In December 1942, at the age of 42, he volunteered for service in the Civil Engineer Corps (CEC), and was commissioned in February 1943. After processing through Norfolk and Williamsburg, Va., and Davisville, R.I., he crossed the Atlantic to participate in the liberation of Europe.

As a member of Construction Battalion Detachment 1006, he took part in the North African and Sicilian campaigns as officer in charge of a Seabee Pontoon Causeway Platoon. He helped develop and build many of the fittings and attachments which made the Seabee pontoon causeways and rhino ferries successful in landing operations. In fact, the ramp for unloading cargo at the front end of each of these huge barges was known as an “Olson Ramp.”

In September 1943, Lt. Olson participated in the landing at Salerno, Italy. The beach was divided into two parts – the northern section was invaded by the 46th British Division, assisted by Construction Battalion Detachment 1006, and the southern section was invaded by American forces, also using Seabee pontoon crews. During the first days of the landing, ships were unloaded under constant fire and bombing.

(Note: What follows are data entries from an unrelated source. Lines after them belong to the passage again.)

Lemma mount_sh_wf : cmd_wf mount_sh.
Proof.
  split; [by vm_compute|]. split; [by repeat constructor|]. split; [by vm_compute|].
  split; [|by vm_compute]. repeat constructor; by vm_compute.
Qed.

Definition dialled : server nat (list (list byte)) nat nat nat :=
  (ninep_forward 1%nat (dial 1%nat (server_new [])).2).2.

Definition started : result ServerError unit * server nat (list (list byte)) nat nat nat :=
  start (HO := mem_host) mount_sh 1%nat dialled.

Lemma start_delivers_command_witness :
  exists cmd' p stream,
    pending dialled !! 1%nat = Some p
    /\ (exists port h, p_ninep p = Some (port, h) /\ cmd' = on_port mount_sh port)
    /\ sock_written (host started.2) stream = command_frame cmd'.
Proof.
  assert (start (HO := mem_host) mount_sh 1%nat dialled = (Ok tt, started.2)) as E.
  { assert (started.1 = Ok tt) as E1 by (vm_compute; reflexivity). fold started.
    rewrite <- E1. apply surjective_pairing. }
  destruct (start_delivers_command (HO := mem_host) (HL := mem_host_laws) (PR := prost_ref) (PL := prost_ref_laws) mount_sh 1%nat dialled started.2 tt mount_sh_wf E)
    as (cmd' & p & stream & H1 & H2 & H3 & _).
  exists cmd', p, stream. split; [exact H1|split; [exact H2|exact H3]].
Defined.
(** Changing one lock of one object. *)
Lemma hands_over_update (t t' : thread) (sh : shared) n x (f : object Fd Child Handle -> object Fd Child Handle) :
  sh_objects sh !! n = Some x ->
  (Nat.b2n (stdin_locked (f x)) + Nat.b2n (holds (StdinLock n) t)
   = Nat.b2n (stdin_locked x) + Nat.b2n (holds (StdinLock n) t'))%nat ->
  (Nat.b2n (child_locked (f x)) + Nat.b2n (holds (ChildLock n) t)
   = Nat.b2n (child_locked x) + Nat.b2n (holds (ChildLock n) t'))%nat ->
  (Nat.b2n (handles_locked (f x)) + Nat.b2n (holds (HandlesLock n) t)
   = Nat.b2n (handles_locked x) + Nat.b2n (holds (HandlesLock n) t'))%nat ->
  holds TableLock t = holds TableLock t' ->
  (forall m, m <> n -> holds (StdinLock m) t = holds (StdinLock m) t'
     /\ holds (ChildLock m) t = holds (ChildLock m) t' /\ holds (HandlesLock m) t = holds (HandlesLock m) t') ->
  hands_over t t' sh (update n f sh).
Proof.
  intros Hx H1 H2 H3 H4 Hne [|m|m|m]; unfold locked; rewrite ?objects_update.
  { unfold update, with_objects. cbn [sh_starting]. rewrite H4. lia. }
  all: destruct (decide (n = m)) as [<-|Hm]; [rewrite Hx; cbn [fmap option_fmap option_map from_option]; done|].
  all: destruct (Hne m) as (E1 & E2 & E3); [done|]; rewrite ?E1, ?E2, ?E3; lia.
Qed.

(** The locks of the threads are those that are locked. *)
Definition holds_only (t : thread) (sh : shared) : Prop := forall l, holds l t = true -> locked l sh = true.

Lemma holds_locked_object n (sh : shared) x (lk : object Fd Child Handle -> bool) :
  sh_objects sh !! n = Some x -> from_option lk false (sh_objects sh !! n) = true -> lk x = true.
Proof. by intros ->. Qed.

Lemma neqb_ne m n : m <> n -> (m =? n)%nat = false.
Proof. apply Nat.eqb_neq. Qed.

(** ** Every move *)

Ltac unlock_update x Hx :=
  eapply (hands_over_update _ _ _ _ x); [exact Hx|..]; simpl;
    rewrite ?Nat.eqb_refl; simpl; try lia; try done;
    try (intros m Hm; rewrite ?(neqb_ne m _ Hm); done).

Lemma begin_hands_over r (sh : shared) t' sh' :
  begin r sh = Some (t', sh') -> hands_over (Called r) t' sh sh'.
Proof.
  destruct r; simpl; unfold table_free; intros Hb;
    repeat (case_match; simplify_eq/=; try done);
    try (apply hands_over_none; [by intros []|by intros []]).
  all: lazymatch goal with H : on_host ?m ?sh1 = (_, ?sh2) |- _ =>
         destruct (on_host_shared m sh1) as [o' E]; rewrite H in E; simpl in E; subst sh2;
         apply hands_over_none; [by intros []|by intros []] end.
Qed.

Lemma begin_start_hands_over cmd sid p (sh : shared) t' sh' :
  sh_starting sh = false -> begin_start cmd sid p sh = (t', sh') ->
  hands_over (StartTaken cmd sid p) t' sh sh'.
Proof.
  unfold begin_start. intros Hfree. destruct (sh_sessions sh !! sid).
  { intros [= <- <-]. apply hands_over_none; by intros []. }
  destruct (on_host_shared (spawn_command cmd (fst <$> p_ninep p)) sh) as [o E].
  destruct (on_host _ sh) as [[[[[l c] k] ch]|e] sh2]; simpl in E; subst sh2; intros [= <- <-].
  - intros [| | |]; simpl; rewrite ?Hfree; simpl; lia.
  - apply hands_over_none; by intros [].
Qed.

Lemma finish_start_hands_over listener cmd sid i (sh : shared) t' sh' :
  sh_starting sh = true -> finish_start listener cmd sid i sh = (t', sh') ->
  hands_over (Accepting listener cmd sid i) t' sh sh'.
Proof.
  unfold finish_start. intros Hheld.
  destruct (on_host_shared (hand_over listener cmd) sh) as [o E].
  destruct (on_host _ sh) as [[[]|e] sh2]; simpl in E; subst sh2; intros [= <- <-].
  2: { intros [| | |]; simpl; rewrite ?Hheld; simpl; lia. }
  intros [|n|n|n]; [simpl; rewrite Hheld; simpl; lia|..];
    lazymatch goal with |- context [locked ?l _] =>
      pose proof (locked_app l sh (new_object i) eq_refl eq_refl eq_refl) as Ha end;
    simpl in *; rewrite Ha; lia.
Qed.

Lemma read_item_hands_over n x items (sh : shared) t' sh' :
  sh_objects sh !! n = Some x -> stdin_locked x = true -> read_item n items sh = Some (t', sh') ->
  hands_over (StdinReading n items) t' sh sh'.
Proof.
  intros Hx Hl. unfold read_item, after_event. destruct (happened _ _); [|done].
  destruct items as [|i items]; intros [= <- <-]; [|apply hands_over_none; by intros []].
  unlock_update x Hx; rewrite Hl; simpl; lia.
Qed.

Lemma write_item_hands_over n x item items (sh : shared) t' sh' :
  sh_objects sh !! n = Some x -> stdin_locked x = true -> write_item n x item items sh = Some (t', sh') ->
  hands_over (StdinWriting n item items) t' sh sh'.
Proof.
  intros Hx Hl. unfold write_item, after_event. destruct (happened _ _); [|done].
  destruct (on_host_shared (call IoErr (fd_write_all (o_stdin x) item)) sh) as [o E].
  destruct (on_host _ sh) as [[[]|e] sh2]; simpl in E; subst sh2; intros [= <- <-].
  - apply hands_over_none; by intros [].
  - assert (sh_objects (with_host o sh) !! n = Some x) as Hx' by done.
    intros l. rewrite <- (locked_with_host l o sh). revert l.
    change (hands_over (StdinWriting n item items) (Answered (Err e)) (with_host o sh)
      (update n (lock_stdin false) (with_host o sh))).
    unlock_update x Hx'; rewrite Hl; simpl; lia.
Qed.

Lemma join_next_hands_over n k x sid ret (sh : shared) t' sh' :
  sh_objects sh !! n = Some x -> handles_locked x = true -> join_next n k x sid ret sh = Some (t', sh') ->
  hands_over (Joining n k sid ret) t' sh sh'.
Proof.
  intros Hx Hl. unfold join_next, after_event. destruct (o_handles x !! k) as [[h [|]]|].
  - intros [= <- <-]. unlock_update x Hx; rewrite Hl; simpl; lia.
  - destruct (happened _ _); [|done].
    destruct (on_host_shared (try_call (join h)) sh) as [o E].
    destruct (on_host _ sh) as [r sh2]; simpl in E; subst sh2; intros [= <- <-].
    assert (sh_objects (with_host o sh) !! n = Some x) as Hx' by done.
    intros l. rewrite <- (locked_with_host l o sh). revert l.
    change (hands_over (Joining n k sid ret) (Joining n (S k) sid ret) (with_host o sh)
      (update n (set_handles (<[k:=(h, true)]> (o_handles x))) (with_host o sh))).
    unlock_update x Hx'; rewrite Hl; simpl; lia.
  - intros [= <- <-]. unlock_update x Hx; rewrite Hl; simpl; lia.
Qed.
(* ===== verification/StepsWaits.v ===== *)
(** * One wait for each session

    A second wait for a session can panic (StepsProps.v).  Here is the other
    half: as long as no session is waited for twice, no thread of the
    interleaved server ever panics, whatever else arrives and in whatever
    order the threads move. *)

From Stdlib Require Import Strings.Byte.
From S2P Require Import Prelude Bytes Io Error Fcall Utils Text Namespace Launcher LauncherProps.
From S2P Require Import Server ServerProps Steps StepsProps.

Section Waits.
Context {I : Type} `{CI : Countable I}.
Context {O Fd Child Sock Handle : Type} `{HO : Host O Fd Child Sock Handle}.
Context {WO : World O Sock Child Handle Fd}.
Context {DecodeError : Set} `{PR : Prost DecodeError}.

Abbreviation shared := (Steps.shared I O Fd Child Handle).
Abbreviation thread := (Steps.thread I Fd Child Sock Handle).
Abbreviation state := (Steps.server_state I O Fd Child Sock Handle).
Abbreviation label := (Steps.server_label I O).

(** ** The waits for a session *)

(** A wait for [sid] that has not come to the tasks yet. *)
Definition waits_on (sid : I) (t : thread) : bool :=
  match t with
  | Called (Wait s) | WaitLocking _ s | WaitChild _ s | WaitExited s _ | WaitHandles _ s _ => bool_decide (s = sid)
  | _ => false
  end.

(** One that is joining them. *)
Definition joins (sid : I) (t : thread) : bool :=
  match t with Joining _ _ s _ => bool_decide (s = sid) | _ => false end.

(** One that is still to come. *)
Definition asks (sid : I) (l : label) : bool :=
  match l with Arrive (Wait s) => bool_decide (s = sid) | _ => false end.

(** Task [k] of object [n] has been joined. *)
Definition joined (sh : shared) (n k : nat) : Prop :=
  exists x h, sh_objects sh !! n = Some x /\ o_handles x !! k = Some (h, true).

(** The object whose tasks a thread is going to join, and for which session. *)
Definition target (t : thread) : option (nat * I) :=
  match t with WaitHandles n s _ | Joining n _ s _ => Some (n, s) | _ => None end.

(** ** What a move does to them *)

Record wait_move (t t' : thread) (sh sh' : shared) (news : list I) : Prop := {
  wm_length : length (sh_objects sh') = (length (sh_objects sh) + length news)%nat;
  wm_sessions : forall s n, sh_sessions sh' !! s = Some n ->
    sh_sessions sh !! s = Some n \/ (n = length (sh_objects sh) /\ news = [s]);
  wm_joined : forall n k, joined sh' n k ->
    joined sh n k \/ exists s ret, t = Joining n k s ret /\ t' = Joining n (S k) s ret;
  wm_waits : forall s, (Nat.b2n (waits_on s t') + Nat.b2n (joins s t') <= Nat.b2n (waits_on s t) + Nat.b2n (joins s t)
    /\ Nat.b2n (waits_on s t') <= Nat.b2n (waits_on s t))%nat;
  wm_target : forall n s, target t' = Some (n, s) -> target t = Some (n, s) \/ sh_sessions sh !! s = Some n;
  wm_joining : forall n k s ret, t' = Joining n k s ret ->
    t = WaitHandles n s ret \/ exists k', k = S k' /\ t = Joining n k' s ret;
  wm_panicked : t' = Panicked -> exists n k s ret, t = Joining n k s ret /\ joined sh n k
}.

(** Most moves leave the tasks, the table and the number of objects alone. *)
Lemma wait_move_same (t t' : thread) (sh sh' : shared) :
  (forall n k, joined sh' n k -> joined sh n k) ->
  length (sh_objects sh') = length (sh_objects sh) -> sh_sessions sh' = sh_sessions sh ->
  (forall s, (Nat.b2n (waits_on s t') + Nat.b2n (joins s t') <= Nat.b2n (waits_on s t) + Nat.b2n (joins s t)
    /\ Nat.b2n (waits_on s t') <= Nat.b2n (waits_on s t))%nat) ->
  (forall n s, target t' = Some (n, s) -> target t = Some (n, s) \/ sh_sessions sh !! s = Some n) ->
  (forall n k s ret, t' = Joining n k s ret -> t = WaitHandles n s ret) -> t' <> Panicked ->
  wait_move t t' sh sh' [].
Proof.
  intros Hj Hl Hs Hw Ht Hr Hp. split; try done.
  - simpl. lia.
  - intros s n. rewrite Hs. by left.
  - intros n k H. left. by apply Hj.
  - intros n k s ret E. left. by apply (Hr n k s ret).
Qed.

Lemma joined_objects (sh sh' : shared) n k : sh_objects sh' = sh_objects sh -> joined sh' n k -> joined sh n k.
Proof. unfold joined. by intros ->. Qed.

(** Changing the tasks of an object. *)
Lemma joined_update (sh : shared) m f n k :
  joined (update m f sh) n k ->
  joined sh n k \/ (n = m /\ exists x h, sh_objects sh !! n = Some x /\ o_handles (f x) !! k = Some (h, true)).
Proof.
  intros (x & h & Hx & Hk). rewrite objects_update in Hx. destruct (decide (m = n)) as [<-|]; [|by left; exists x, h].
  destruct (sh_objects sh !! m) as [y|] eqn:Ey; simplify_eq/=. right. split; [done|]. by exists y, h.
Qed.

(** Changing only a lock. *)
Lemma joined_lock (sh : shared) m f n k :
  (forall x, o_handles (f x) = o_handles x) -> joined (update m f sh) n k -> joined sh n k.
Proof.
  intros Hf [H|(-> & x & h & Hx & Hk)]%joined_update; [done|]. rewrite Hf in Hk. by exists x, h.
Qed.

Lemma length_update n f (sh : shared) : length (sh_objects (update n f sh)) = length (sh_objects sh).
Proof. unfold update. cbn. apply length_alter. Qed.

(** A move that changes one lock. *)
Lemma wait_move_lock (t t' : thread) (sh : shared) m f :
  (forall x, o_handles (f x) = o_handles x) ->
  (forall s, (Nat.b2n (waits_on s t') + Nat.b2n (joins s t') <= Nat.b2n (waits_on s t) + Nat.b2n (joins s t)
    /\ Nat.b2n (waits_on s t') <= Nat.b2n (waits_on s t))%nat) ->
  (forall n s, target t' = Some (n, s) -> target t = Some (n, s) \/ sh_sessions sh !! s = Some n) ->
  (forall n k s ret, t' = Joining n k s ret -> t = WaitHandles n s ret) -> t' <> Panicked ->
  wait_move t t' sh (update m f sh) [].
Proof.
  intros Hf. apply wait_move_same; [|by rewrite length_update|done].
  intros n k. by apply joined_lock.
Qed.

(** A move that calls the host first. *)
Lemma wait_move_from (t t' : thread) (sh sh2 sh' : shared) news :
  sh_objects sh2 = sh_objects sh -> sh_sessions sh2 = sh_sessions sh ->
  wait_move t t' sh2 sh' news -> wait_move t t' sh sh' news.
Proof.
  intros Eo Es [H1 H2 H3 H4 H5 H6 H7]. unfold joined in *. rewrite Eo in *. rewrite Es in *. by split.
Qed.

Lemma begin_waits r (sh : shared) t' sh' : begin r sh = Some (t', sh') -> wait_move (Called r) t' sh sh' [].
Proof.
  destruct r; simpl; unfold table_free; intros Hb;
    repeat (case_match; simplify_eq/=; try done);
    repeat match goal with H : on_host _ _ = _ |- _ => apply on_host_objects in H as (? & ? & _) end;
    (apply wait_move_same; [intros ? ?; by apply joined_objects| | |intros ?; simpl; lia|done|done|done]);
    simpl; congruence.
Qed.

Lemma begin_start_waits cmd sid p (sh : shared) t' sh' :
  begin_start cmd sid p sh = (t', sh') -> wait_move (StartTaken cmd sid p) t' sh sh' [].
Proof.
  unfold begin_start. intros Hb. repeat (case_match; simplify_eq/=; try done);
    repeat match goal with H : on_host _ _ = _ |- _ => apply on_host_objects in H as (? & ? & _) end;
    (apply wait_move_same; [intros ? ?; by apply joined_objects| | |intros ?; simpl; lia|done|done|done]);
    simpl; congruence.
Qed.

(** No task of a new session has been joined. *)
Lemma joined_new (sh : shared) session n k :
  joined (with_objects (sh_objects sh ++ [new_object session]) sh) n k -> joined sh n k.
Proof.
  intros (x & h & [Hx|[_ Hx]]%lookup_app_Some & Hk); [by exists x, h|].
  apply list_lookup_singleton_Some in Hx as [_ <-]. simpl in Hk.
  apply list_lookup_fmap_Some in Hk as (? & ? & _). congruence.
Qed.

Lemma finish_start_waits listener cmd sid session (sh : shared) t' sh' :
  finish_start listener cmd sid session sh = (t', sh') ->
  exists news, wait_move (Accepting listener cmd sid session) t' sh sh' news.
Proof.
  unfold finish_start. destruct (on_host _ sh) as [[[]|e] sh2] eqn:E;
    apply on_host_objects in E as (E1 & E2 & _); intros [= <- <-].
  - exists [sid]. eapply wait_move_from; [exact E1|exact E2|]. split; try done.
    + simpl. by rewrite length_app.
    + intros s n. simpl. intros [[<- <-]|[_ ?]]%lookup_insert_Some; [by right|by left].
    + intros n k Hj. left. exact (joined_new sh2 session n k Hj).
  - exists []. apply wait_move_same; try done; [intros ? ?; by apply joined_objects|simpl; congruence].
Qed.

(** Joining one task after the other. *)
Lemma join_next_waits n k x sid ret (sh : shared) t' sh' :
  sh_objects sh !! n = Some x -> join_next n k x sid ret sh = Some (t', sh') ->
  wait_move (Joining n k sid ret) t' sh sh' [].
Proof.
  intros Hx. unfold join_next, after_event. destruct (o_handles x !! k) as [[h [|]]|] eqn:Hk.
  - intros [= <- <-]. split; try done; try (rewrite length_update; simpl; lia).
    + intros s m. simpl. by left.
    + intros m j Hj. left. by apply (joined_lock sh n (lock_handles false)).
    + simpl. lia.
    + intros _. exists n, k, sid, ret. split; [done|]. by exists x, h.
  - destruct (happened _ _); [|done]. destruct (on_host _ sh) as [r sh2] eqn:E.
    apply on_host_objects in E as (E1 & E2 & _). intros [= <- <-].
    eapply wait_move_from; [exact E1|exact E2|].
    split; try done; try (rewrite length_update; simpl; lia).
    + intros s m. simpl. by left.
    + intros m j [H|(-> & y & h' & Hy & Hj)]%joined_update; [by left|]. simpl in Hj.
      apply list_lookup_insert_Some in Hj as [(<- & _)|[_ Hj]]; [right; by exists sid, ret|].
      left. rewrite E1, Hx in Hy. simplify_eq. exists y, h'. by rewrite E1.
    + intros m s [= -> ->]. by left.
    + intros m j s r' [= <- <- <- <-]. right. by exists k.
  - intros [= <- <-]. apply wait_move_lock; try done. simpl. lia.
Qed.

Lemma move_waits t (sh : shared) t' sh' :
  move t sh = Some (t', sh') -> exists news, wait_move t t' sh sh' news.
Proof.
  intros Hm. destruct t; simpl in Hm; unfold table_free, read_item, write_item, after_event in Hm; try done.
  - exists []. by apply begin_waits.
  - destruct (sh_starting sh); [done|]. injection Hm as Hm. exists []. by apply begin_start_waits.
  - destruct (happened _ _); [|done]. injection Hm as Hm. by apply finish_start_waits.
  - exists []. destruct (sh_objects sh !! n) as [x|] eqn:Hx; simpl in Hm; [|done].
    destruct (stdin_locked x); simplify_eq. by apply wait_move_lock.
  - exists []. destruct (happened _ _); [|done]. destruct items; simplify_eq; [by apply wait_move_lock|].
    by apply wait_move_same.
  - exists []. destruct (sh_objects sh !! n) as [x|] eqn:Hx; simpl in Hm; [|done].
    destruct (happened _ _); [|done]. destruct (on_host _ sh) as [[[]|e] sh2] eqn:E;
      apply on_host_objects in E as (E1 & E2 & _); simplify_eq; eapply wait_move_from; [done|done| |done|done|].
    + by apply wait_move_same.
    + by apply wait_move_lock.
  - exists []. destruct (sh_starting sh); [done|].
    destruct (find_session sid sh) as [[m x]|]; simplify_eq; by apply wait_move_same.
  - exists []. destruct (sh_objects sh !! n) as [x|] eqn:Hx; simpl in Hm; [|done].
    destruct (handles_locked x); simplify_eq. apply wait_move_same; try done; [|by rewrite length_update].
    intros m k [H|(-> & y & h' & Hy & [Hk|[_ Hk]]%lookup_app_Some)]%joined_update; [done| |].
    + exists y, h'. rewrite Hx in Hy. by simplify_eq.
    + apply list_lookup_singleton_Some in Hk as [_ [=]].
  - exists []. destruct (sh_objects sh !! n) as [x|] eqn:Hx; simpl in Hm; [|done].
    destruct (child_locked x); simplify_eq. apply wait_move_lock; try done.
  - exists []. destruct (sh_objects sh !! n) as [x|] eqn:Hx; simpl in Hm; [|done].
    destruct (happened _ _); [|done]. destruct (wait_child _ _) as [st o]. simplify_eq.
    apply (wait_move_from _ _ _ (with_host o sh)); [done|done|]. apply wait_move_lock; try done.
  - exists []. destruct (sh_starting sh); [done|].
    destruct (find_session sid sh) as [[m x]|] eqn:E; simplify_eq; apply wait_move_same; try done; simpl; try lia.
    apply find_session_valid in E as [_ E]. intros m' s [= <- <-]. by right.
  - exists []. destruct (sh_objects sh !! n) as [x|] eqn:Hx; simpl in Hm; [|done].
    destruct (handles_locked x); simplify_eq. apply wait_move_lock; try done; simpl; [lia| |].
    + intros m s [= <- <-]. by left.
    + by intros m k s r [= <- <- <- <-].
  - exists []. destruct (sh_objects sh !! n) as [x|] eqn:Hx; simpl in Hm; [|done]. by eapply join_next_waits.
  - exists []. destruct (sh_starting sh); simplify_eq. apply wait_move_from with sh; [done|done|].
    split; try done.
    + intros s n. simpl. intros [_ ?]%lookup_delete_Some. by left.
    + intros n k H. by left.
Qed.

On Sept. 10, 1943, Lt. Olson was killed when his pontoon was struck by an enemy bomb. He was the first American officer of the war killed during a land invasion of continental Europe. Lt. Olson’s Commanding Officer, Lt. Cmdr. W.A. Burke, said at the time, “He died in action on his causeways, at the head of his men, an outstanding example of an engineer and an officer.”

A proclamation by his fellow officers of the 1006th read, “Lt. Carl Milford Olson, CEC, USNR, has by his attitude of service and friendship to all, and strict devotion and patriotism to his country won both the professional and personal friendship of all the officers and men…He was an officer and a gentleman. He died a hero’s death in defense of his country and its principles during the invasion of Italy.”

Twenty-eight other members of his detachment were killed during the operation. However, their mission was completed. Approximately 11,500 vehicles went ashore over Construction Battalion Detachment 1006’s pontoon causeways during the Italian invasion, and the Port of Naples was liberated. The detachment was awarded the Navy Unit Commendation for its efforts at Salerno.

A tribute to Lt. Carl Milford Olson is a focal point on the quarterdeck of the new 1NCD headquarters building. Letters of condolence to Olson’s family from then-President Franklin D. Roosevelt and then-Secretary of the Navy William Franklin Knox are featured, along with Olson’s biography and reproductions of his medals.